15. Authorized Shares. The Company covenants that during the period the Warrant
is outstanding, it will reserve from its authorized and unissued Common Stock a
sufficient number of shares to provide for the issuance of the Warrant Shares
upon the exercise of any purchase rights under this Warrant. The Company further
covenants that its issuance of this Warrant shall constitute full authority to
its officers who are charged with the duty of executing stock certificates to
execute and issue the necessary certificates for the Warrant Shares upon the
exercise of the purchase rights under this Warrant. The Company will take all
such reasonable action as may be necessary to assure that such Warrant Shares
may be issued as provided herein without violation of any applicable law or
regulation, or of any requirements of NASDAQ or any domestic securities exchange
upon which the Common Stock may be listed.

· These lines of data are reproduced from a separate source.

(** * Smart Grocer: prediction scripts and dataset generator

    A shallow embedding of
    - [SmartGrocerUI/python/kumo_predictions.py],
    - [SmartGrocerUI/python/kumo_personalized_ingredients.py],
    - [dataset/grocery_dataset_generator.py],
    and the properties of the repository's specification that can be
    stated over it.

    Conventions of the embedding.
    - Python [int] is [Z]; counts passed to [range] are [nat].
    - Python [float] is idealised as an exact rational ([Q]) or [NaN]:
      arithmetic and [round] are exact, binary rounding error is not
      modelled.
    - Code that can raise returns an [outcome]; [exn] ranges over the
      instances of Python's [Exception] class.
    - The module-level generator [random] is an explicit state of an
      abstract type, threaded through every function that draws from it.
    - [products.csv] and [users.csv] are read into typed records (their
      column sets are fixed); [order_items.csv] is a frame with a dynamic
      column list, because the code inspects its columns. *)

From Stdlib Require Import ZArith QArith Qround List String Ascii Bool Lia.
From Stdlib Require Import DecimalString.
Import ListNotations.

Set Warnings "-register-all".

Local Open Scope string_scope.
Local Open Scope list_scope.
Local Open Scope Z_scope.

(** ** Exceptions and results *)

Inductive exn : Type :=
| KeyError (key : string)
| TypeError (msg : string)
| ValueError (msg : string)
| IndexError (msg : string)
| AttributeError (msg : string)
| JSONDecodeError (msg : string)
| ExternalError (msg : string).   (* anything raised by the SDK or the API *)

Inductive outcome (A : Type) : Type :=
| Ok (a : A)
| Raise (e : exn).

Arguments Ok {A} a.
Arguments Raise {A} e.

Definition bind {A B : Type} (m : outcome A) (k : A -> outcome B) : outcome B :=
  match m with
  | Ok a => k a
  | Raise e => Raise e
  end.

Notation "x <- m ;; k" := (bind m (fun x => k))
  (at level 61, m at next level, right associativity).

(** [str(e)] *)
Definition exn_message (e : exn) : string :=
  match e with
  | KeyError k => ("'" ++ k ++ "'")%string
  | TypeError m | ValueError m | IndexError m | AttributeError m
  | JSONDecodeError m | ExternalError m => m
  end.

(** [str(n)] for an [int] *)
Definition str_of_Z (n : Z) : string := NilZero.string_of_int (Z.to_int n).

(** ** Strings *)

(** The ASCII characters [str.strip()] removes. *)
Definition is_space (c : ascii) : bool :=
  let n := nat_of_ascii c in
  (((9 <=? n) && (n <=? 13)) || ((28 <=? n) && (n <=? 32)))%nat.

Fixpoint lstrip (s : string) : string :=
  match s with
  | EmptyString => EmptyString
  | String c s' => if is_space c then lstrip s' else s
  end.

Fixpoint reverse_onto (acc s : string) : string :=
  match s with
  | EmptyString => acc
  | String c s' => reverse_onto (String c acc) s'
  end.

Definition reverse (s : string) : string := reverse_onto EmptyString s.

(** [s.strip()] *)
Definition strip (s : string) : string := reverse (lstrip (reverse (lstrip s))).

(** [s.split(sep)[0]] *)
Fixpoint before (sep : ascii) (s : string) : string :=
  match s with
  | EmptyString => EmptyString
  | String c s' => if Ascii.eqb c sep then EmptyString else String c (before sep s')
  end.

(** [s.split(sep)] *)
Fixpoint split_on (sep : ascii) (s : string) : list string :=
  match s with
  | EmptyString => [EmptyString]
  | String c s' =>
      if Ascii.eqb c sep then EmptyString :: split_on sep s'
      else match split_on sep s' with
           | [] => [String c EmptyString]
           | piece :: pieces => String c piece :: pieces
           end
  end.

Definition lower_char (c : ascii) : ascii :=
  let n := nat_of_ascii c in
  if ((65 <=? n) && (n <=? 90))%nat then ascii_of_nat (n + 32) else c.

(** [s.lower()] on ASCII text *)
Fixpoint lower (s : string) : string :=
  match s with
  | EmptyString => EmptyString
  | String c s' => String (lower_char c) (lower s')
  end.

(** [sub in s] *)
Fixpoint contains (sub s : string) : bool :=
  if prefix sub s then true
  else match s with
       | EmptyString => false
       | String _ s' => contains sub s'
       end.

(** [s.replace(ab, '')] for a pattern [ab] of two characters *)
Fixpoint remove_pair (a b : ascii) (s : string) : string :=
  match s with
  | EmptyString => EmptyString
  | String c t =>
      match t with
      | EmptyString => s
      | String d s' =>
          if Ascii.eqb c a && Ascii.eqb d b then remove_pair a b s'
          else String c (remove_pair a b t)
      end
  end.

Definition digit_of (c : ascii) : option Z :=
  let n := nat_of_ascii c in
  if ((48 <=? n) && (n <=? 57))%nat then Some (Z.of_nat (n - 48)) else None.

(** The digits of an integer literal; single underscores may separate
    digits. *)
Fixpoint digits_value (acc : Z) (after_digit : bool) (s : string) : option Z :=
  match s with
  | EmptyString => if after_digit then Some acc else None
  | String c s' =>
      match digit_of c with
      | Some d => digits_value (10 * acc + d) true s'
      | None =>
          if Ascii.eqb c "_" && after_digit then
            match s' with
            | String c' _ =>
                match digit_of c' with
                | Some _ => digits_value acc false s'
                | None => None
                end
            | EmptyString => None
            end
          else None
      end
  end.

(** [int(s)] for ASCII text: surrounding whitespace, an optional sign,
    decimal digits. *)
Definition py_int_of_string (s : string) : outcome Z :=
  let invalid := Raise (ValueError ("invalid literal for int() with base 10: '" ++ s ++ "'")%string) in
  match strip s with
  | String "-" t =>
      match digits_value 0 false t with Some n => Ok (- n) | None => invalid end
  | String "+" t =>
      match digits_value 0 false t with Some n => Ok n | None => invalid end
  | t =>
      match digits_value 0 false t with Some n => Ok n | None => invalid end
  end.

(** ** Floats *)

Inductive pyfloat : Type :=
| Fin (q : Q)
| NaN.

(** ** JSON documents *)

Inductive json : Type :=
| JNull
| JBool (b : bool)
| JInt (n : Z)
| JFloat (x : pyfloat)
| JStr (s : string)
| JArr (items : list json)
| JObj (members : list (string * json)).

(** ** Output streams *)

Inductive stream : Type := stdout | stderr.

(** What one [print] call writes: a literal text, the text of
    [json.dumps(doc)], or the [str] of a float. *)
Inductive text : Type :=
| Text (s : string)
| Json (doc : json)
| FloatText (x : pyfloat).

Definition event : Type := (stream * text)%type.

Definition Qltb (x y : Q) : bool := negb (Qle_bool y x).

(** [x > y] on floats: every comparison with [nan] is [False]. *)
Definition float_gt (x : pyfloat) (y : Q) : bool :=
  match x with
  | Fin q => Qltb y q
  | NaN => false
  end.

(** Nearest integer, ties to the even neighbour. *)
Definition round_half_even (x : Q) : Z :=
  let f := Qfloor x in
  match Qcompare (x - inject_Z f) (1 # 2) with
  | Lt => f
  | Gt => f + 1
  | Eq => if Z.even f then f else f + 1
  end.

(** [round(x, ndigits)] *)
Definition py_round (x : Q) (ndigits : nat) : Q :=
  let scale := inject_Z (10 ^ Z.of_nat ndigits) in
  (inject_Z (round_half_even (x * scale)) / scale)%Q.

            The Company shall not by any action, including, without limitation,
amending its certificate of incorporation or through any reorganization,
transfer of assets, consolidation, merger, dissolution, issue or sale of
securities or any other voluntary action, avoid or seek to avoid the observance
or performance of any of the terms of this Warrant, but will at all times in
good faith assist in the carrying out of all such terms and in the taking of all
such actions as may be necessary or appropriate to protect the rights of Holder
against impairment. Without limiting the generality of the foregoing, the
Company will (a) not increase the par value of any shares of Common Stock
receivable upon the exercise of this Warrant above the amount payable therefor
upon such exercise immediately prior to such increase in par value, (b) take all
such action as may be necessary or appropriate in order that the Company may
validly and legally issue fully paid and nonassessable shares of Common Stock
upon the exercise of this Warrant, and (c) use its best efforts to obtain all
such authorizations, exemptions or consents from any public regulatory body
having jurisdiction thereof as may be necessary to enable the Company to perform
its obligations under this Warrant.

            Upon the request of Holder, the Company will at any time during the
period this Warrant is outstanding acknowledge in writing, in form reasonably
satisfactory to Holder, the continuing validity of this Warrant and the
obligations of the Company hereunder.

            Before taking any action which would cause an adjustment reducing
the current Exercise Price below the then par value, if any, of the shares of
Common Stock issuable upon exercise of the



<PAGE>

Warrants, the Company shall take any corporate action which may be necessary in
order that the Company may validly and legally issue fully paid and
non-assessable shares of such Common Stock at such adjusted Exercise Price.

            Before taking any action which would result in an adjustment in the
number of shares of Common Stock for which this Warrant is exercisable or in the
Exercise Price, the Company shall obtain all such authorizations or exemptions
thereof, or consents thereto, as may be necessary from any public regulatory
body or bodies having jurisdiction thereof.

16. Miscellaneous.

(a) Jurisdiction. This Warrant shall be binding upon any successors or assigns
of the Company. This Warrant shall constitute a contract under the laws of New
York without regard to its conflict of law, principles or rules, and be subject
to arbitration pursuant to the terms set forth in the Purchase Agreement.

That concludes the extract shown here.